Aconselho a parte da torcida de ocasião a retirar de vez o equino do meio do aguaceiro. Dilma só terá uma chance de ser candidata à reeleição: se Lula escolher ficar em casa ouvindo dona Marisa falar sobre a vivacidade dos netos. Outro dia, ele disse que só será candidato se Dilma não quiser ser. Lorota. Mais uma.
É o contrário. Dilma só será candidata se Lula não quiser ser. Ou se a saúde não permitir que seja. Entre Brasília e São Paulo, no seu primeiro voo como ex-presidente da República, Lula chorou como um recém-nascido a quem a mãe sonega o peito. Comoveu quem o viu chorar. O senador José Sarney (PMDB-AP) foi um deles.
O choro tinha muito a ver com o balanço feito por Lula de sua admirável trajetória de vida — do menino pobre que fugiu da seca do Nordeste ao líder operário que paralisou mais de uma vez a região do ABC paulista; do fundador de um bem-sucedido partido político ao presidente mais popular da História do país.
Se não bastasse, antes dele, somente um presidente elegera o seu sucessor: o general Ernesto Geisel, penúltimo mandatário da ditadura de 64 e padrinho do general João Batista de Oliveira Figueiredo, o que preferia cheiro de cavalo a cheiro de povo, como disse um dia.

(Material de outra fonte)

Definition r_step (c : rmach) (o : r_op) : res rmach :=
  let (s, out, mk, ls) := c in
  match o with
  | RLink ty mem nid =>
      match create_link s ty mem nid with
      | (s, inl _) => Ok (RMach s out mk ls)
      | (s, inr (r, _)) => Ok (RMach s out (r :: mk) ls)
      end
  | RInit ty r => let? s := create_init s ty r in Ok (RMach s out mk ls)
  | RDone r =>
      let? x := create_put s r in
      Ok (RMach x.1 out (list_del mk r) (if x.2 =? 0 then r :: ls else ls))
  | RGet ty h => let? x := resource_get s ty h in Ok (RMach x.1 (taken x.2 out) mk ls)
  | RPut r => let? x := proc_resourcePut s r in Ok (RMach x.1 (list_del out r) mk ls)
  | RLock r f => let? x := use_lock s r f in Ok (RMach x.1 out mk ls)
  | RQueue r f => let? s := use_queue s r f in Ok (RMach s out mk ls)
  | RRemove h => let? x := resource_remove s h in Ok (RMach x.1 (taken x.2 out) mk ls)
  | RRemoveNext => let? x := resource_removeNext s in Ok (RMach x.1 (taken x.2 out) mk ls)
  | RDestroy h => let? x := proc_resourceDestroy s h in Ok (RMach x.1 out mk ls)
  | RDestroyAll => let? s := proc_resourcesDestroy s in Ok (RMach s out mk ls)
  end.

Definition few (c : rmach) : Prop := Z.of_nat (length (out c) + length (making c)) < 2 ^ 31.
Definition has_body (c : rmach) (r : loc) (p : body -> Prop) : Prop := exists o, objs (rs c) !! r = Some o /\ p (r_body o).

(** Fresh memory and a fresh nonzero handle for a new object; a creating call
    initialises before its put; handles used with the type they were created
    with, and objects used once they are initialised; references returned by
    those who took them. *)
Definition r_legal (c : rmach) (o : r_op) : Prop :=
  match o with
  | RLink ty (Some r) nid => (ty = rtLock \/ ty = rtCond) /\ few c /\
      objs (rs c) !! r = None /\ 0 < nid < 2 ^ 28 /\ forall k, k ∈ resources (rs c) -> rid_of (objs (rs c)) k <> nid
  | RLink _ None _ => True
  | RInit ty r => r ∈ making c /\ exists o, objs (rs c) !! r = Some o /\ r_type o = ty /\ r_body o = BRaw
  | RDone r => r ∈ making c /\ has_body c r (fun b => b <> BRaw)
  | RGet ty h => few c /\
      forall r o, r ∈ resources (rs c) -> objs (rs c) !! r = Some o -> r_id o = h -> r_type o = ty
  | RPut r => r ∈ out c
  | RLock r _ => r ∈ out c /\ has_body c r (fun b => exists lk, b = BMutex lk)
  | RQueue r _ => r ∈ out c /\ has_body c r (fun b => exists q, b = BCond q)
  | RRemove _ | RRemoveNext => few c
  | RDestroy _ | RDestroyAll => True
  end.

Inductive r_reach : rmach -> Prop :=
| r_init : r_reach (RMach (RState ∅ []) [] [] [])
| r_next c o c' : r_reach c -> r_legal c o -> r_step c o = Ok c' -> r_reach c'.

(** ** The invariant *)
Fixpoint occ (r : loc) (l : list loc) : Z :=
  match l with [] => 0 | k :: l => (if decide (k = r) then 1 else 0) + occ r l end.

Lemma occ_bound r l : 0 <= occ r l <= length l.
Proof. induction l as [|k l IH]; simpl; [lia|]. case_decide; lia. Qed.

Lemma occ_del r k l : r ∈ l -> occ k (list_del l r) = occ k l - if decide (k = r) then 1 else 0.
Proof.
  induction l as [|x l IH]; intros Hin; [by apply not_elem_of_nil in Hin|]. simpl. destruct (decide (x = r)) as [->|E].
  - repeat case_decide; subst; try done; lia.
  - apply elem_of_cons in Hin as [->|Hin]; [done|]. simpl. rewrite IH by done. repeat case_decide; lia.
Qed.

Lemma occ_pos r l : r ∈ l <-> 0 < occ r l.
Proof.
  induction l as [|k l IH]; simpl; [split; [by intros ?%not_elem_of_nil|lia]|]. rewrite elem_of_cons, IH.
  pose proof (occ_bound r l). case_decide; [subst; split; [lia|by left]|]. split; [intros [->|]; [done|lia]|intros; right; lia].
Qed.

Definition body_ok (o : resource) : Prop :=
  match r_type o, r_body o with rtLock, BMutex _ | rtCond, BCond _ | (rtLock | rtCond), BRaw => True | _, _ => False end.

Definition links (s : rstate) (r : loc) : Z := if decide (r ∈ resources s) then 1 else 0.

Lemma occ_perm r l l' : l ≡ₚ l' -> occ r l = occ r l'.
Proof. induction 1; simpl; lia. Qed.

Lemma occ_app r l l' : occ r (l ++ l') = occ r l + occ r l'.
Proof. induction l as [|k l IH]; simpl; lia. Qed.

(** [hold]: every reference held, by users, destroying and creating calls. *)
Record rinv (s : rstate) (hold ls : list loc) : Prop := {
  ri_sorted : sorted (resource_cmp (objs s)) (resources s);
  ri_tree : forall r, r ∈ resources s -> is_Some (objs s !! r);
  ri_out : forall r, r ∈ hold -> is_Some (objs s !! r);
  ri_lost : forall r, r ∈ ls -> is_Some (objs s !! r) /\ (r ∉ resources s) /\ (r ∉ hold);
  ri_refs : forall r o, objs s !! r = Some o -> r_refs o = links s r + occ r hold /\ body_ok o /\ (0 < r_refs o \/ r ∈ ls);
  ri_len : Z.of_nat (length hold) <= 2 ^ 31 + 1;
}.

Lemma rinv_perm s l l' ls : l ≡ₚ l' -> rinv s l ls -> rinv s l' ls.
Proof.
  intros Hp [? ? Ho Hls Hr ?]. split; [done|done| | | |by rewrite <- Hp].
  - intros r. rewrite <- Hp. auto.
  - intros r. rewrite <- Hp. auto.
  - intros r o H. rewrite <- (occ_perm r _ _ Hp). auto.
Qed.

#[export] Instance rescmp_order m : RbOrder (resource_cmp m).
Proof.
  split.
  - intros a b. unfold resource_cmp. repeat case_match; lia.
  - intros a b c. unfold resource_cmp. repeat case_match; lia.
Qed.

Lemma rescmp_eq m a b : resource_cmp m a b = 0 -> rid_of m a = rid_of m b.
Proof. unfold resource_cmp. repeat case_match; lia. Qed.

(** Changes of an object that keep its handle. *)
Lemma rescmp_alter m r f a b : (forall o, r_id (f o) = r_id o) -> resource_cmp m a b = resource_cmp (alter f r m) a b.
Proof.
  intros Hf. assert (forall k, rid_of (alter f r m) k = rid_of m k) as Hk.
  { intros k. unfold rid_of. destruct (decide (k = r)) as [->|]; [|by rewrite lookup_alter_ne].
    rewrite lookup_alter_eq. destruct (m !! r); [|done]. cbn. by rewrite Hf. }
  unfold resource_cmp. by rewrite !Hk.
Qed.

Lemma find_res_spec s out ls id : rinv s out ls -> exists p, find_res (objs s) (resources s) id = Ok p /\
  match p with
  | None => forall r, r ∈ resources s -> rid_of (objs s) r <> id
  | Some r => r ∈ resources s /\ exists o, objs s !! r = Some o /\ r_id o = id
  end.
Proof.
  intros Hi. pose proof (ri_tree _ _ _ Hi) as Ht. clear Hi. induction (resources s) as [|r l IH]; simpl.
  - exists NULL. split; [done|]. by intros r ?%not_elem_of_nil.
  - destruct (Ht r) as [o Ho]; [by left|]. run_step Ho. destruct (Z.eqb_spec (r_id o) id) as [E|E].
    + exists (Some r). split; [done|]. split; [by left|eauto].
    + destruct IH as (p & -> & Hp); [intros k Hk; apply Ht; by right|]. exists p. split; [done|]. destruct p as [k|].
      * destruct Hp as [? ?]. split; [by right|done].
      * intros k [->|Hk]%elem_of_cons; [unfold rid_of; by rewrite Ho|auto].
Qed.

Lemma hold_same (out out' : list loc) r k : (forall k, k <> r -> occ k out' = occ k out) -> k <> r -> k ∈ out' <-> k ∈ out.
Proof. intros H Hne. by rewrite !occ_pos, H. Qed.

(** The invariant after a change of one object's count and the references; an
    object whose last reference goes is lost. *)
Lemma rinv_refs s out out' ls ls' r o n : rinv s out ls -> objs s !! r = Some o -> r ∉ ls -> n = links s r + occ r out' ->
  (forall k, k <> r -> occ k out' = occ k out) -> Z.of_nat (length out') <= 2 ^ 31 + 1 ->
  ls' = (if n =? 0 then r :: ls else ls) -> rinv (rset (with_refs n) r s) out' ls'.
Proof.
  intros [Hs Ht Ho Hls Hr Hl] Hobj Hnl Hc Hoth Hlen Els.
  assert (forall k, k ∈ ls' <-> k ∈ ls \/ k = r /\ n = 0) as Hls'.
  { intros k. rewrite Els. destruct (Z.eqb_spec n 0); [rewrite elem_of_cons|]; naive_solver. }
  pose proof (occ_bound r out') as Hoc. split; cbn.
  - apply (sorted_ext (resource_cmp (objs s))); [|done]. intros. by apply rescmp_alter.
  - intros k Hk. rewrite lookup_alter_is_Some. auto.
  - intros k Hk. rewrite lookup_alter_is_Some. destruct (decide (k = r)) as [->|Hne]; [eauto|]. apply Ho. by rewrite <- (hold_same out out' r k).
  - intros k Hk%Hls'. rewrite lookup_alter_is_Some. destruct (decide (k = r)) as [->|Hne].
    + destruct Hk as [?|[_ E0]]; [done|]. rewrite (occ_pos r out'). unfold links in Hc.
      case_decide; [lia|]. split_and!; [eauto|done|lia].
    + destruct Hk as [Hk|[? _]]; [|done]. destruct (Hls k Hk) as (? & ? & ?). split_and!; [done|done|]. by rewrite (hold_same out out' r k).
  - intros k o' [(<- & o0 & H0 & ->)|[Hne H0]]%lookup_alter_Some.
    + simplify_eq. destruct (Hr r _ Hobj) as (? & ? & ?). cbn. split_and!; [done|done|]. rewrite Hls'. unfold links. case_decide; [left; lia|].
      destruct (decide (occ r out' = 0)); [right; right; split; [done|lia]|left; lia].
    + rewrite Hoth by done. destruct (Hr k o' H0) as (? & ? & Hpos). split_and!; [done|done|]. rewrite Hls'. tauto.
  - done.
Qed.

Lula elegeu Dilma, que jamais disputara uma eleição.
Um pouco do choro aéreo de Lula tinha a ver com outra coisa: ali, a bordo do jato presidencial, estava um político que desejara ardentemente ter continuado a governar o país para além dos oito anos de dois mandatos. Lula até havia sondado aliados sobre a ideia de mudar a Constituição para tentar se reeleger pela terceira vez. Em vão.
Fora dona Marisa, a quem a ideia não desagradava, governadores e cabeças maduras do PT se opuseram ao terceiro mandato consecutivo como uma aventura perigosa que custaria muito caro. Lula poderia vendê-la a um Congresso subserviente e repleto de picaretas. Haveria, porém, o risco de a ideia empacar no Supremo Tribunal Federal.
Erra quem imagina que Lula conversou com Dilma sobre seu desejo de voltar a governar o país a partir de 2014. Nem conversou nem precisaria ter conversado. A lealdade, a absoluta lealdade é uma das virtudes de Dilma, destacada por todos que a conhecem de perto. Dilma costuma falar em “projeto”.
Ela se sente parte de um projeto inaugurado com a primeira eleição de Lula e que não tem data para terminar. O objetivo do projeto é desenvolver o Brasil, com ênfase na eliminação da fome e da pobreza. A peça vital para que o projeto dê certo é Lula. O que temos há pouco mais de um ano é um governo de coabitação — Dilma e Lula.
Um mandato está de bom tamanho para ela, que não tem vocação para lidar com políticos malandros à caça de vantagens fáceis. Lula tem vocação de sobra porque é tão ou mais malandro do que eles. O tome-lá-me-dê-o-meu corre nas veias flácidas do ex- sindicalista habituado a prometer, entregando se necessário, e a blefar sem cerimônia.
Dilma não é malandra. Não saberia ser. E nem desejaria ser. Nas veias duras da ex-guerrilheira que suportou muita pancada, corre o me-dê-cá pelo que acho ser o melhor para o Brasil. É por isso que os políticos acendem velas. Pedem que o tempo passe rapidamente, livrando-os da eventual ocupante da cadeira presidencial na ausência de Lula.
Não seria melhor para a imagem de Lula que ele renunciasse à vontade de concorrer a um terceiro mandato e, caso o obtenha, a um quarto? O vento econômico agora sopra contra. Lula III enfrentará a memória de Lula I e de Lula II. Na política, a fila anda. E, a voltar, Lula atrapalhará a fila.